Records to use
(** [storage(_id, _key)] *)
Definition storage (_id : bytes) (_key : Z) : M Z :=
  a ← account _id;
  match a with
  | None => mret 0
  | Some a =>
    match m_storageOverlay a !! _key with
    | Some v => mret v
    | None =>
      root ← baseRoot a;
      in_db (trie_open root);;
      payload ← at_db (trie_at root (FixedHash.of_arith 32 _key));
      ret ← (if negb (size payload =? 0) then
               r ← lift_outcome (RLP.new payload RLP.VeryStrict);
               lift_outcome (RLP.toInt int_u256 RLP.Strict (RLP.m_data r))
             else mret 0);
      put_account _id (setStorageCache _key ret a);;
      mret ret
    end
  end.

(** [code(_addr)] *)
Definition code (_addr : bytes) : M bytes :=
  a ← account _addr;
  match a with
  | None => mret []
  | Some a =>
    if FixedHash.eqb (m_codeHash a) EmptySHA3 then mret []
    else if size (m_codeCache a) =? 0 then
      c ← gets (fun s => db_lookup (m_codeHash a) (m_db s));
      assertion (FixedHash.eqb (sha3 c) (m_codeHash a)) "sha3(_code) == m_codeHash";;
      put_account _addr (acc_m_codeCache c a);;
      csc_store (m_codeHash a) (size c);;
      mret c
    else mret (m_codeCache a)
  end.

(** [codeSize(_a)] *)
Definition codeSize (_a : bytes) : M Z :=
  a ← account _a;
  match a with
  | None => mret 0
  | Some a =>
    if m_hasNewCode a then mret (size (m_codeCache a))
    else
      csc ← gets codeSizeCache;
      match csc !! m_codeHash a with
      | Some n => mret n
      | None => c ← code _a; csc_store (m_codeHash a) (size c);; mret (size c)
      end
  end.

(** *** Changes *)

(** [createAccount(_address, _account)] *)
Definition createAccount (_address : bytes) (_account : Account) : M unit :=
  u ← addressInUse _address;
  assertion (negb u) "Account already exists";;
  put_account _address _account;;
  modify (fun s => set_m_nonExistingAccountsCache (m_nonExistingAccountsCache s ∖ {[_address]}) s);;
  log (Create _address).

Definition incNonce (_addr : bytes) : M unit :=
  a ← account _addr;
  match a with
  | Some a => put_account _addr (Account_incNonce a);; log (Nonce _addr)
  | None => n ← requireAccountStartNonce; createAccount _addr (Account_alive (u256 (n + 1)) 0)
  end.

Definition addBalance (_id : bytes) (_amount : Z) : M unit :=
  a ← account _id;
  match a with
  | Some a =>
    when (negb (isDirty a) && isEmpty a) (log (Touch _id));;
    put_account _id (Account_addBalance _amount a)
  | None => n ← requireAccountStartNonce; createAccount _id (Account_alive n _amount)
  end;;
  when (negb (_amount =? 0)) (log (Balance _id _amount)).

Definition subBalance (_addr : bytes) (_value : Z) : M unit :=
  if _value =? 0 then mret tt
  else
    a ← account _addr;
    match a with
    | Some a => if m_balance a <? _value then throw "Not Enough Cash"
                else addBalance _addr (u256 (0 - _value))
    | None => throw "Not Enough Cash"
    end.

Definition transferBalance (_from _to : bytes) (_value : Z) : M unit :=
  subBalance _from _value;; addBalance _to _value.

Definition createContract (_address : bytes) : M unit :=
  n ← requireAccountStartNonce; createAccount _address (Account_alive n 0).

(** [kill(_addr)] *)
Definition State_kill (_addr : bytes) : M unit :=
  a ← account _addr;
  match a with Some a => put_account _addr (Account_kill a) | None => mret tt end.

Definition setStorage (_contract : bytes) (_key _value : Z) : M unit :=
  old ← storage _contract _key;
  log (Storage _contract _key old);;
  a ← cache_ref _contract;
  put_account _contract (Account_setStorage _key _value a).

Definition setNewCode (_address _code : bytes) : M unit :=
  a ← cache_ref _address;
  put_account _address (Account_setNewCode _code a);;
  log (NewCode _address).

(** *** [savepoint], [rollback] *)
Definition savepoint : M Z := gets (fun s => size (m_changeLog s)).

(** The body of the loop of [rollback], for the last change. *)
Definition undo (change : Change) : M unit :=
  let addr := change_address change in
  a ← cache_ref addr;
  match change with
  | Storage _ key value => put_account addr (Account_setStorage key value a)
  | Balance _ value => put_account addr (Account_addBalance (u256 (0 - value)) a)
  | Nonce _ => put_account addr (Account_setNonce (u256 (m_nonce a - 1)) a)
  | Create _ => modify (fun s => set_m_cache (delete addr (m_cache s)) s)
  | NewCode _ => put_account addr (resetCode a)
  | Touch _ =>
    put_account addr (untouch a);;
    modify (fun s => set_m_unchangedCacheEntries (m_unchangedCacheEntries s ++ [addr]) s)
  end.

(** [rollback(_savepoint)]; [back()] of an empty log is undefined. *)
Fixpoint rollback_loop (fuel : nat) (_savepoint : Z) : M unit :=
  n ← gets (fun s => size (m_changeLog s));
  if _savepoint =? n then mret tt
  else
    match fuel with
    | O => undef "m_changeLog.back() of an empty log"
    | S f =>
      l ← gets m_changeLog;
      match l with
      | [] => undef "m_changeLog.back() of an empty log"
      | change :: l' => undo change;; modify (set_m_changeLog l');; rollback_loop f _savepoint
      end
    end.
Definition rollback (_savepoint : Z) : M unit :=
  n ← gets (fun s => length (m_changeLog s)); rollback_loop n _savepoint.

(** *** [commit] *)

(** The loop over [storageOverlay()] in the free function [commit]. *)
Fixpoint commit_storage (root : bytes) (l : list (Z * Z)) : M bytes :=
  match l with
  | [] => mret root
  | (k, v) :: l' =>
    root ← (if negb (v =? 0) then
              b ← lift_outcome (RLPStream.rlp RLPStream.append_int v);
              in_db (trie_insert root (FixedHash.of_arith 32 k) b)
            else in_db (trie_remove root (FixedHash.of_arith 32 k)));
    commit_storage root l'
  end.

(** The root of the account's storage after the commit. *)
Definition commit_root (a : Account) : M bytes :=
  root ← baseRoot a;
  if decide (m_storageOverlay a = ∅) then mret root
  else
    in_db (trie_open root);;
    root ← commit_storage root (map_to_list (m_storageOverlay a));
    root ← at_db (trie_root root);
    assertion (FixedHash.to_bool root) "storageDB.root()";;
    mret root.

(** [RLPStream s(4); s << nonce << balance << root << codeHash] *)
Definition stream_account (a : Account) (root : bytes) : outcome bytes :=
  fst ((RLPStream.appendList 4;; RLPStream.append_int (m_nonce a);; RLPStream.append_int (m_balance a);;
        RLPStream.append root false;; RLPStream.append (m_codeHash a) false;; RLPStream.out) RLPStream.new).

(** One dirty account. *)
Definition commit_account (addr : bytes) (a : Account) : M unit :=
  root ← gets m_state_root;
  if negb (m_isAlive a) then
    root ← in_db (trie_remove root addr);
    modify (set_m_state_root root)
  else
    sroot ← commit_root a;
    when (m_hasNewCode a)
      (csc_store (m_codeHash a) (size (m_codeCache a));;
       modify (fun s => set_m_db (db_insert (m_codeHash a) (m_codeCache a) (m_db s)) s));;
    b ← lift_outcome (stream_account a sroot);
    root ← in_db (trie_insert root addr b);
    modify (set_m_state_root root).

(** The free function [commit(_cache, _state)]; the order in which an
    [unordered_map] is traversed is not specified. *)
Fixpoint commit_accounts (l : list (bytes * Account)) : M (list bytes) :=
  match l with
  | [] => mret []
  | (addr, a) :: l' =>
    if isDirty a then
      commit_account addr a;;
      ret ← commit_accounts l';
      mret (addr :: ret)
    else commit_accounts l'
  end.

Inductive CommitBehaviour := KeepEmptyAccounts | RemoveEmptyAccounts.

Definition removeEmptyAccounts : M unit :=
  modify (fun s => set_m_cache
    ((fun a => if isDirty a && isEmpty a then Account_kill a else a) <$> m_cache s) s).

About this task
Copy all lines from the material above that hold the word "sroot".

Result of the exercise
    sroot ← commit_root a;
    b ← lift_outcome (stream_account a sroot);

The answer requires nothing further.